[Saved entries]
(** C9. When the [backup_id] segment is not a decimal integer,
    [handleFetchFile] hands the parse error of [strconv.Atoi] to
    [HandleHTTPError] and does nothing else: [FetchBackupFile] is not
    called, and the response writer, the file system and the engine are
    what they were. *)
Theorem handleFetchFile_bad_id h (params : Params) st :
  isDecimalInteger (ByName params "backup_id") = false →
  let st' := exec (handleFetchFile h params) st in
  let evs := trace (handleFetchFile h params) st in
  ∃ e, Atoi (ByName params "backup_id") = inl e
       ∧ evs = [EvHandleHTTPError (Some e)]
       ∧ Forall (fun ev => isFetch ev = false) evs
       ∧ w st' = w st ∧ fs st' = fs st ∧ eng st' = eng st.
Proof.
  intros Hbad st' evs. subst st' evs.
  exists (syntaxError (ByName params "backup_id")).
  pose proof (Atoi_not_decimal _ Hbad) as Hatoi.
  pose proof (handleFetchFile_parse_error h params st _ Hatoi) as Hrun.
  rewrite (trace_of_log _ _ _ (f_equal log Hrun)), Hrun. cbn.
  split_and!; try done. by repeat constructor.
Qed.

End ServerProperties.

(** ** Streams *)

Lemma splitAt_app {A} (n : N) (l a b : list A) : splitAt n l = (a, b) → l = a ++ b.
Proof.
  revert n a b. induction l as [|x l IH]; intros n a b; cbn.
  - by intros [= <- <-].
  - destruct (n =? 0)%N; [by intros [= <- <-]|].
    destruct (splitAt (N.pred n) l) as [a' b'] eqn:Hs. intros [= <- <-].
    cbn. f_equal. by apply (IH (N.pred n)).
Qed.

Lemma splitAt_progress {A} (n : N) (x : A) (l a b : list A) :
  (0 < n)%N → splitAt n (x :: l) = (a, b) → a ≠ [].
Proof.
  intros Hn. cbn. destruct (n =? 0)%N eqn:Hz; [apply N.eqb_eq in Hz; lia|].
  destruct (splitAt (N.pred n) l). by intros [= <- <-].
Qed.
(** [Accept] fails with a temporary [*net.OpError]. *)
Definition timeout_error : accept_error :=
  mkAcceptError (io_error 7) false (Some ("i/o timeout", true)).

End ServerExamples.

Section Runs.
Import Go.

Lemma next_nonzero_and_distinct_witness :
  Conn.issue 3 (Conn.set_seq (2 ^ 32 - 2) Examples.conn0)
  = [2 ^ 32 - 1; 1; 2]
  /\ NoDup (Conn.issue 3 (Conn.set_seq (2 ^ 32 - 2) Examples.conn0)).
Proof.
  split; [vm_compute; reflexivity|].
  apply (next_nonzero_and_distinct
           (Conn.set_seq (2 ^ 32 - 2) Examples.conn0) 3); cbn; lia.
Defined.

Lemma server_after_reachable tr w :
  Server.run tr (Server.start ServerExamples.server2) = Some w ->
  Server.reachable ServerExamples.server2 w.
Proof. apply server_run_reachable. constructor. Qed.

Lemma admission_bound_witness :
  Server.fresh ServerExamples.server2
  /\ Server.serve (ServerExamples.after ServerExamples.trace_full)
     = Server.SWaitSlot 2 (3 * Second)
  /\ Z.of_nat (length (Server.clients
                         (ServerExamples.after ServerExamples.trace_full)))
     <= 2.
Proof.
  assert (F : Server.fresh ServerExamples.server2) by (by repeat split).
  split; [exact F|]. split; [vm_compute; reflexivity|].
  apply (admission_bound ServerExamples.server2 2
           (ServerExamples.after ServerExamples.trace_full) F);
    [reflexivity|lia|].
  apply (server_after_reachable ServerExamples.trace_full).
  vm_compute. reflexivity.
Defined.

PROBLEM REQUIREMENTS -> In the records above, find the line with "rewrite (trace_of_log _"; write out exactly that line and each one after it, stopping after the line with "- destruct (n".

RESULT OF THIS TASK ->
  rewrite (trace_of_log _ _ _ (f_equal log Hrun)), Hrun. cbn.
  split_and!; try done. by repeat constructor.
Qed.

End ServerProperties.

(** ** Streams *)

Lemma splitAt_app {A} (n : N) (l a b : list A) : splitAt n l = (a, b) → l = a ++ b.
Proof.
  revert n a b. induction l as [|x l IH]; intros n a b; cbn.
  - by intros [= <- <-].
  - destruct (n =? 0)%N; [by intros [= <- <-]|].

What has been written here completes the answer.